And I did it by bike, of course, although given that it was resolutely pissing down, the other half did offer to run me up to New Nearest Village before he left with the car. I spurned his offer because it is only 3 miles at most to the polling station and how wet, realistically could I get?*
But that wasn’t what made the ride up to the village and back one of the more unpleasant experiences I’ve had on the bike, although it didn’t help. As regular readers will know, I’m mainly all ‘yay bike’ and generally full of the joys of cycling, but the road up to the new nearest village is a B road which means it has a white line down the middle, regardless of the fact that each lane is basically just a car-width wide, so drivers put their foot down and go for it. It’s also twisty and manages to be uphill in both directions, because to get to the village you have to climb up and then descend, and then repeat to get home. Mostly this is manageable because there aren’t many cars to deal with.

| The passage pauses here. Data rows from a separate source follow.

(* ===== verification/Irq.v ===== *)
(** * arch/x86/kernel/irq.c: the PIC, the PIT and IRQ dispatch *)

From S2P Require Import Prelude LinkedList PhysMem Switch KState Sched SchedCore WaitQueue Devices DevWait TrapVectors.

Definition PIC1_COMMAND : Z := 0x20.
Definition PIC1_DATA : Z := 0x21.
Definition PIC2_COMMAND : Z := 0xa0.
Definition PIC2_DATA : Z := 0xa1.
Definition PIC_EOI : Z := 0x20.
Definition ICW1_INIT : Z := 0x10.
Definition ICW1_ICW4 : Z := 0x01.
Definition ICW4_8086 : Z := 0x01.
Definition PIT_FREQUENCY : Z := 1193182.
Definition PIT_TARGET_HZ : Z := 100.
Definition PIT_COMMAND : Z := 0x43.
Definition PIT_CHANNEL0 : Z := 0x40.
Definition PIT_MODE_RATE_GENERATOR : Z := 0x36.
Definition IRQ_TIMER : Z := 0.
Definition IRQ_KEYBOARD : Z := 1.

Section irq.
Context {H : Type} `{KAlloc H} `{Statics}.
Abbreviation K := (M (kernel (memory H))).

Definition io_wait : K unit := outb 0x80 0.

Definition pic_remap : K unit :=
  outb PIC1_COMMAND (Z.lor ICW1_INIT ICW1_ICW4) ;;
  io_wait ;;
  outb PIC2_COMMAND (Z.lor ICW1_INIT ICW1_ICW4) ;;
  io_wait ;;
  outb PIC1_DATA X86_LEGACY_IRQ_VECTOR_BASE ;;
  io_wait ;;
  outb PIC2_DATA (X86_LEGACY_IRQ_VECTOR_BASE + 8) ;;
  io_wait ;;
  outb PIC1_DATA 4 ;;
  io_wait ;;
  outb PIC2_DATA 2 ;;
  io_wait ;;
  outb PIC1_DATA ICW4_8086 ;;
  io_wait ;;
  outb PIC2_DATA ICW4_8086 ;;
  io_wait.

Definition pic_mask_initial_irqs : K unit :=
  outb PIC1_DATA (wrap8 (4294967295 - Z.lor (Z.shiftl 1 IRQ_TIMER) (Z.shiftl 1 IRQ_KEYBOARD))) ;;
  outb PIC2_DATA 0xff.

Definition pic_send_eoi (irq : Z) : K unit :=
  when (bool_decide (8 <= irq)) (outb PIC2_COMMAND PIC_EOI) ;;
  outb PIC1_COMMAND PIC_EOI.

Definition pit_init : K unit :=
  let divisor := wrap16 (PIT_FREQUENCY / PIT_TARGET_HZ) in
  outb PIT_COMMAND PIT_MODE_RATE_GENERATOR ;;
  outb PIT_CHANNEL0 (wrap8 (Z.land divisor 0xff)) ;;
  outb PIT_CHANNEL0 (wrap8 (Z.shiftr divisor 8)).

Definition irq_register (irq : Z) (handler : option irq_handler) (data : Z) : K Z :=
  if bool_decide (X86_LEGACY_IRQ_VECTOR_COUNT <= irq) || bool_decide (handler = None) then mret (- EINVAL)
  else
    flags ← arch_irq_save;
    a ← deref (fun k => irq_actions (devs (kheap k)) !! Z.to_nat irq);
    if negb (bool_decide (ia_handler a = None)) then arch_irq_restore flags ;; mret (- EBUSY)
    else
      set_dev (fun d => d <| irq_actions ::= <[Z.to_nat irq := IrqAction handler data]> |>) ;;
      arch_irq_restore flags ;;
      mret 0.

Definition timer_irq_handler : K unit := timer_tick.

(** [run f irq data] is the call of the handler [f]. *)
Definition handle_irq (run : irq_handler -> Z -> Z -> K unit) (vector : Z) : K unit :=
  let irq := wrap64 (vector - X86_LEGACY_IRQ_VECTOR_BASE) in
  if bool_decide (irq < X86_LEGACY_IRQ_VECTOR_COUNT) then
    a ← deref (fun k => irq_actions (devs (kheap k)) !! Z.to_nat irq);
    match ia_handler a with
    | Some f => run f (wrap8 irq) (ia_data a) ;; pic_send_eoi (wrap8 irq)
    | None => pic_send_eoi (wrap8 irq)
    end
  else pic_send_eoi (wrap8 irq).

Definition arch_timer_init : K unit :=
  pic_remap ;;
  pic_mask_initial_irqs ;;
  r ← irq_register IRQ_TIMER (Some TIMER_IRQ_HANDLER) 0;
  if negb (bool_decide (r = 0)) then panic "timer irq registration failed"
  else
    pit_init ;;
    arch_irq_restore (Z.shiftl 1 9).
End irq.

Section theory.
Context {H : Type} `{KAlloc H} `{Statics}.
Implicit Types (k : kernel (memory H)).

Definition wrote (l : list (Z * Z)) k : kernel (memory H) := with_devs (fun d => d <| port_writes ::= (fun w => w ++ l) |>) k.

(** The acknowledgements of an IRQ line: the second controller first for its lines. *)
Definition eoi_writes (irq : Z) : list (Z * Z) := (if decide (8 <= irq) then [(0xa0, 0x20)] else []) ++ [(0x20, 0x20)].

Lemma pic_send_eoi_run irq k : pic_send_eoi irq k = Ret tt (wrote (eoi_writes irq) k).
Proof.
  unfold pic_send_eoi, outb, wrote, eoi_writes. destruct (decide (8 <= irq)).
  - rewrite bool_decide_eq_true_2 by done. dstep. f_equal. apply with_devs_ext. cbn. by rewrite <- app_assoc.
  - rewrite bool_decide_eq_false_2 by done. by dstep.
Qed.

(** Interrupts off and back to what they were, around a change of the drivers' data. *)
Lemma irq_section k f :
  (flags ← arch_irq_save; set_dev f ;; arch_irq_restore flags) k = Ret tt (with_devs f k).
Proof.
  unfold arch_irq_save, arch_irq_restore. mred. rewrite bind_set_dev. pose proof (restore_flags (rflags k)) as Hf.
  revert Hf. destruct (negb _); intros Hf; unfold when; mred; f_equal; destruct k; cbn in *; by rewrite Hf.
Qed.

Lemma irq_unchanged k : (flags ← arch_irq_save; arch_irq_restore flags) k = Ret tt k.
Proof.
  unfold arch_irq_save, arch_irq_restore. mred. pose proof (restore_flags (rflags k)) as Hf.
  revert Hf. destruct (negb _); intros Hf; unfold when; mred; f_equal; destruct k; cbn in *; by rewrite Hf.
Qed.

Definition action_at k (irq : Z) : option irq_action := irq_actions (devs (kheap k)) !! Z.to_nat irq.

Lemma irq_register_busy k irq f data a :
  0 <= irq < 16 -> action_at k irq = Some a -> ia_handler a <> None -> irq_register irq (Some f) data k = Ret (- EBUSY) k.
Proof.
  intros Hi Ha Hf. unfold irq_register, X86_LEGACY_IRQ_VECTOR_COUNT.
  rewrite (bool_decide_eq_false_2 (16 <= irq)), (bool_decide_eq_false_2 (Some f = None)) by (done || lia). cbn [orb].
  pose proof (irq_unchanged k) as Hs. unfold arch_irq_save in *. mred. mred in Hs.
  erewrite bind_deref by exact Ha. rewrite bool_decide_eq_false_2 by done. cbn [negb]. by mrun Hs.
Qed.

Lemma irq_register_free k irq f data a :
  0 <= irq < 16 -> action_at k irq = Some a -> ia_handler a = None ->
  irq_register irq (Some f) data k =
  Ret 0 (with_devs (fun d => d <| irq_actions ::= <[Z.to_nat irq := IrqAction (Some f) data]> |>) k).
Proof.
  intros Hi Ha Hf. unfold irq_register, X86_LEGACY_IRQ_VECTOR_COUNT.
  rewrite (bool_decide_eq_false_2 (16 <= irq)), (bool_decide_eq_false_2 (Some f = None)) by (done || lia). cbn [orb].
  pose proof (irq_section k (fun d => d <| irq_actions ::= <[Z.to_nat irq := IrqAction (Some f) data]> |>)) as Hs.
  unfold arch_irq_save in *. mred. mred in Hs.
  erewrite bind_deref by exact Ha. rewrite bool_decide_eq_true_2 by done. cbn [negb].
  rewrite <- bind_assoc. by mrun Hs.
Qed.

Lemma handle_irq_run run k irq a :
  0 <= irq < 16 -> action_at k irq = Some a ->
  handle_irq run (X86_LEGACY_IRQ_VECTOR_BASE + irq) k =
  match ia_handler a with Some f => run f irq (ia_data a) ;; pic_send_eoi irq | None => pic_send_eoi irq end k.
Proof.
  intros Hi Ha. unfold handle_irq, X86_LEGACY_IRQ_VECTOR_BASE, X86_FIRST_EXTERNAL_VECTOR, X86_LEGACY_IRQ_VECTOR_COUNT, wrap64, wrap8.
  replace (32 + irq - 32) with irq by lia. rewrite !(Z.mod_small irq) by lia.
  rewrite bool_decide_eq_true_2 by lia. erewrite bind_deref by exact Ha. by destruct (ia_handler a).
Qed.

(** [irq_register] and [handle_irq]: a line takes one handler.  Registering on a
    free line of 0 to 15 makes the line's vector call exactly that handler with its data,
    acknowledged after it returns on the controllers of the line; the other lines are
    unaffected; registering on a taken line is -EBUSY and changes nothing, and so is
    -EINVAL for a line above 15 or no handler. *)
Theorem irq_register_dispatch k irq f data :
  length (irq_actions (devs (kheap k))) = 16%nat -> 0 <= irq ->
  (16 <= irq -> forall h, irq_register irq h data k = Ret (- EINVAL) k) /\
  irq_register irq None data k = Ret (- EINVAL) k /\
  (forall a, irq < 16 -> action_at k irq = Some a ->
     if decide (ia_handler a = None)
     then exists k', irq_register irq (Some f) data k = Ret 0 k' /\
       (forall run, handle_irq run (X86_LEGACY_IRQ_VECTOR_BASE + irq) k' = (run f irq data ;; pic_send_eoi irq) k') /\
       (forall i, 0 <= i -> i <> irq -> action_at k' i = action_at k i) /\
       irq_register irq (Some f) data k' = Ret (- EBUSY) k'
     else irq_register irq (Some f) data k = Ret (- EBUSY) k).
Proof.
  intros Hlen Hi. split_and!.
  - intros Hge h. unfold irq_register, X86_LEGACY_IRQ_VECTOR_COUNT. by rewrite bool_decide_eq_true_2.
  - unfold irq_register. by rewrite orb_true_r.
  - intros a Hlt Ha. destruct (decide (ia_handler a = None)) as [Hn|Hn]; [|by apply (irq_register_busy k irq f data a)].
    set (k' := with_devs (fun d => d <| irq_actions ::= <[Z.to_nat irq := IrqAction (Some f) data]> |>) k).
    assert (Ha' : action_at k' irq = Some (IrqAction (Some f) data)).
    { unfold action_at, k'. simpl. apply list_lookup_insert_eq. lia. }
    exists k'. split_and!; [by apply (irq_register_free k irq f data a)| | |].
    + intros run. by rewrite (handle_irq_run run k' irq (IrqAction (Some f) data)).
    + intros i Hi0 Hne. unfold action_at, k'. simpl. apply list_lookup_insert_ne. lia.
    + by apply (irq_register_busy k' irq f data (IrqAction (Some f) data)).
Qed.
End theory.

But today it was quite busy, and that just made it grim.
The problem is partly that people in cars apparently have to drive like nutters when it’s raining even though cars mostly have roofs and don’t generally let the rain in, and there’s water running across the road and standing on the road, and flying up into my face as cars pass. But mainly it’s just that the road is too fast and too narrow for any sort of comfort on the bike. The first few drivers to pass me were too close for comfort, but even having a car pass you with room to spare is quite frightening at 60 mph, especially when some of them start to pull back in before they’ve finished passing you.

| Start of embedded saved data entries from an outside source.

(* ===== verification/Traps.v ===== *)
(** * arch/x86/kernel/traps.c and trap_policy.c: trap dispatch

    Every exception and interrupt enters [trap_dispatch] with a frame; what it prints before
    it stops the kernel is here too, with arch/x86/mm/fault.c.  [others] is what runs until
    the interrupted thread is switched to again. *)

From S2P Require Import Prelude LinkedList Ring PhysMem Switch KState Sched SchedCore SchedReap SchedYield SchedThread WaitQueue Devices DevWait Input Workqueue Printk Keymap LogLines TrapVectors Irq Ps2.

Definition X86_SELECTOR_RPL_MASK : Z := 0x03.
Definition X86_RING3_RPL : Z := 0x03.
Definition USER_DATA_SELECTOR : Z := 0x23.

Inductive trap_origin_t := X86_TRAP_FROM_KERNEL | X86_TRAP_FROM_USER.
Inductive trap_exit_reason := X86_TRAP_EXIT_IRQ | X86_TRAP_EXIT_SYSCALL | X86_TRAP_EXIT_USER_EXCEPTION.

(** The fields of [struct trap_frame] the dispatcher looks at, the frame's address, and what
    the CPU had put into CR2 when it built the frame. *)
Record trap_frame := TrapFrame {
  tf_vector : Z;
  tf_error_code : Z;
  tf_rip : Z;
  tf_cs : Z;
  tf_rflags : Z;
  tf_rsp : Z;
  tf_ss : Z;
  tf_address : Z;
  tf_cr2 : Z
}.

Definition x86_trap_origin_from_cs (cs : Z) : trap_origin_t :=
  if bool_decide (Z.land cs X86_SELECTOR_RPL_MASK = X86_RING3_RPL) then X86_TRAP_FROM_USER else X86_TRAP_FROM_KERNEL.

Definition trap_origin (frame : trap_frame) : trap_origin_t := x86_trap_origin_from_cs (tf_cs frame).

Definition x86_trap_origin_name (origin : trap_origin_t) : list Z :=
  match origin with X86_TRAP_FROM_USER => str "user" | X86_TRAP_FROM_KERNEL => str "kernel" end.

(** [rflags] is at offset 152 of the frame. *)
Definition interrupted_rsp (frame : trap_frame) (origin : trap_origin_t) : Z :=
  match origin with
  | X86_TRAP_FROM_USER => tf_rsp frame
  | X86_TRAP_FROM_KERNEL => wrap64 (tf_address frame + 152 + 8)
  end.

Definition PF_PRESENT : Z := Z.shiftl 1 0.
Definition PF_WRITE : Z := Z.shiftl 1 1.
Definition PF_USER : Z := Z.shiftl 1 2.
Definition PF_RESERVED : Z := Z.shiftl 1 3.
Definition PF_INSTRUCTION_FETCH : Z := Z.shiftl 1 4.

(** The row of the vector table, for an exception vector. *)
Definition exception_desc (vector : Z) : option exception_vector :=
  match x86_vector_class vector with
  | X86_VECTOR_EXCEPTION => find (fun r => bool_decide (xv_vector r = vector)) X86_EXCEPTION_VECTORS
  | _ => None
  end.

Section traps.
Context {H : Type} `{KAlloc H} `{Statics}.
Abbreviation K := (M (kernel (memory H))).

(** The handlers [irq_register] was called with. *)
Definition run_irq (f : irq_handler) (irq data : Z) : K unit :=
  match f with
  | TIMER_IRQ_HANDLER => timer_irq_handler
  | PS2_KEYBOARD_IRQ_HANDLER => ps2_keyboard_irq
  end.

Definition x86_trap_exit (others : K unit) (frame : trap_frame) (origin : trap_origin_t) (reason : trap_exit_reason) : K unit :=
  match reason with
  | X86_TRAP_EXIT_IRQ => sched_irq_exit others
  | X86_TRAP_EXIT_SYSCALL | X86_TRAP_EXIT_USER_EXCEPTION => mret tt
  end.

Definition x86_unhandled_user_exception {A} (others : K unit) (frame : trap_frame) (origin : trap_origin_t) (name : option string) : K A :=
  x86_trap_exit others frame origin X86_TRAP_EXIT_USER_EXCEPTION ;;
  pr_err (str "user exception: %s" ++ [10]) [VaStr (Some (match name with Some name => str name | None => str "unknown" end))] ;;
  pr_err (str "user exception policy is not implemented" ++ [10]) [] ;;
  panic "unhandled user CPU exception".

Definition x86_unhandled_kernel_exception {A} : K A := panic "unhandled CPU exception".

(** ** arch/x86/mm/fault.c *)

Definition log_fault_access (error_code : Z) : K unit :=
  pr_err (str "access=") [] ;;
  (if negb (bool_decide (Z.land error_code PF_INSTRUCTION_FETCH = 0)) then pr_err (str "execute") []
   else if negb (bool_decide (Z.land error_code PF_WRITE = 0)) then pr_err (str "write") []
   else pr_err (str "read") []) ;;
  pr_err (str " mode=%s") [VaStr (Some (if negb (bool_decide (Z.land error_code PF_USER = 0)) then str "user" else str "kernel"))] ;;
  pr_err (str " reason=%s")
    [VaStr (Some (if negb (bool_decide (Z.land error_code PF_PRESENT = 0)) then str "protection" else str "not-present"))] ;;
  (if negb (bool_decide (Z.land error_code PF_RESERVED = 0)) then pr_err (str " reserved-bit") [] else mret tt) ;;
  pr_err [10] [].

The thing is – and this is not necessarily the drivers doing anything wrong – when I hear a car coming up behind me, I can’t tell whether they’re going to squeeze past or cross into the other lane to overtake. I can’t tell if they’re going to wait for a clear bit of road or just overtake on the blind bend or with an oncoming tractor. I can’t even tell if they’ve seen me or if they’re on their phone, or what. When I’ve had one or two close passes already, my adrenaline levels go through the roof as I hear another driver approaching behind me. I’m waiting to see if they’ll appear right at my elbow or pass me with care. All I can do is take enough space on the road that I can make room for myself if I do get a close pass and await my fate. After enough cars have squeezed past me regardless, what started as a simple trip on the bike begins to feel like an endless succession of death threats.
I’m not going to lie to you, on days like today, riding a bike up that road isn’t a pleasant way of getting about. If there was an alternative road, I would take it. If there was a candidate promising to build a cycle path up to Nearest Village I’d have voted for them like a shot, whatever party they stood for. As it is, I just have to grit my teeth, do everything I can to ride safely myself, and hope.

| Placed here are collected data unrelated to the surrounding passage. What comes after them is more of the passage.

(* ===== verification/EarlyLog.v ===== *)
(** * kernel/early_log.c and arch/x86/kernel/early_log.c: output before printk

    Three backends show the early log and are the first consoles: the QEMU debug port, the
    serial line and the framebuffer.  Both sides are here: the backends' drivers, and the
    text and number printing on top of them. *)

From S2P Require Import Prelude LinkedList PhysMem Switch KState Sched SchedCore WaitQueue Devices Printk Fbcon Keymap Kdb.

Definition X86_QEMU_DEBUG_PORT : Z := 0xe9.
Definition X86_COM1_BASE : Z := 0x3f8.
Definition X86_COM_DATA : Z := 0.
Definition X86_COM_INTERRUPT_ENABLE : Z := 1.
Definition X86_COM_FIFO_CONTROL : Z := 2.
Definition X86_COM_LINE_CONTROL : Z := 3.
Definition X86_COM_MODEM_CONTROL : Z := 4.
Definition X86_COM_LINE_STATUS : Z := 5.
Definition X86_COM_LCR_DLAB : Z := 0x80.
Definition X86_COM_LCR_8N1 : Z := 0x03.
Definition X86_COM_LSR_THRE : Z := 0x20.

(** The addresses of the three console objects. *)
Class EarlyStatics := {
  debug_console : Z;
  serial_console : Z;
  screen_boot_console : Z;
  early_objects : NoDup [0; debug_console; serial_console; screen_boot_console]
}.

(** The kernel, the framebuffer console's statics and the two flags. *)
Record elog (H : Type) := Elog {
  lk : kernel (memory H);
  lfb : fbcon;
  x86_early_consoles_registered : Z;
  early_log_ready : Z
}.
Arguments Elog {H} _ _ _ _.
Arguments lk {H} _.
Arguments lfb {H} _.
Arguments x86_early_consoles_registered {H} _.
Arguments early_log_ready {H} _.
#[export] Instance eta_elog {H} : Eta (elog H) := fun s =>
  Elog (lk s) (lfb s) (x86_early_consoles_registered s) (early_log_ready s).

Section early.
Context {H : Type} `{KAlloc H} `{EarlyStatics}.
Abbreviation K := (M (kernel (memory H))).
Abbreviation E := (M (elog H)).

Definition on_kernel {A} (m : K A) : E A := zoom lk (fun k s => s <| lk := k |>) m.
Definition on_screen {A} (m : M fbcon A) : E A := zoom lfb (fun f s => s <| lfb := f |>) m.

(** ** The backends *)

Definition debug_port_putc (ch : Z) : K unit := outb X86_QEMU_DEBUG_PORT (wrap8 ch).

(** [for (timeout = 0; timeout < 100000; timeout++)], left when the transmitter is ready. *)
Definition serial_wait (timeout : Z) : K (Z + unit) :=
  if bool_decide (100000 <= timeout) then mret (inr tt)
  else
    status ← inb (X86_COM1_BASE + X86_COM_LINE_STATUS);
    if negb (bool_decide (Z.land status X86_COM_LSR_THRE = 0)) then mret (inr tt) else mret (inl (timeout + 1)).

Definition serial_putc (ch : Z) : K unit :=
  loop (Z.to_nat 100001) serial_wait 0 ;;
  outb (X86_COM1_BASE + X86_COM_DATA) (wrap8 ch).
(** "keys" typed at the shell, before any key event was seen. *)
Lemma kdb_answers_witness :
  exists k1 k' out, for_each (str " keys" ++ [10]) tty_receive_char boxed = Ret tt k1 /\
    kdb_thread 1 (mret tt) k1 = Ret tt k' /\ reply (status_of k1) Keys out /\
    screen (devs (kheap k')) 2048 = screen (devs (kheap k1)) 2048 ++ crlf (out ++ KDB_PROMPT).
Proof.
  destruct (for_each_receive (str " keys" ++ [10]) boxed no_waiters [2048] _ boxed_tty_inv) as (k1 & Q1 & E1 & [D1 Ed1] & I1 & _).
  assert (Ii1 : input_inv k1 Q1 []).
  { apply (input_inv_carried boxed no_waiters k1 Q1 [] boxed_input_inv (drives_carried _ _ _ _ D1)). unfold iq. by rewrite Ed1. }
  pose proof (kdb_answers k1 Q1 [] [2048] _ worker_a thread_a I1 Ii1 (drives_may_block _ _ _ _ _ _ D1 boxed_may_block)) as Ha.
  destruct (Ha 0%nat (mret tt)) as (k' & E' & out & Hr & _ & _ & Hs).
  exists k1, k', out. split; [exact E1|]. split; [exact E'|]. split; [exact Hr|]. apply (Hs 2048). left. left.
Defined.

It really, really doesn’t have to be this way. There will always be hills and there will always be rain, but there’s no reason why riding a bike should mean taking my life in my hands. One day we’ll rearrange our roads so that I can ride away from speeding traffic, and drivers don’t have to worry about hitting people on bikes.
Meanwhile, if you’re driving and you see a cyclist up ahead, please do this for me: don’t just whoosh past as if the cyclist wasn’t there. Come off the accelerator while you assess the situation – it’s extremely reassuring as a cyclist to hear that from an approaching car. Cross right into the other lane to pass (if you’re crossing the white line a bit anyway – which you mostly need to if you’re giving the cyclist enough room to be safe – you might as well go the whole hog and change lanes). If it doesn’t feel safe to change lanes then don’t pass until it is. Oh, and when you’ve overtaken, please do make sure you’ve actually passed the cyclist before you start moving onto the bit of road they’re currently cycling on, especially if you’re towing a trailer. It will literally only be a few seconds on your journey time. But it could mean the difference between me or somebody like me getting home safely and not.
* the answer is ‘thoroughly’ – once again the only piece of kit which didn’t fail me and let the rain in was my Harris tweed cap, although it would have been better had I not then dropped it in a muddy puddle along with my gloves …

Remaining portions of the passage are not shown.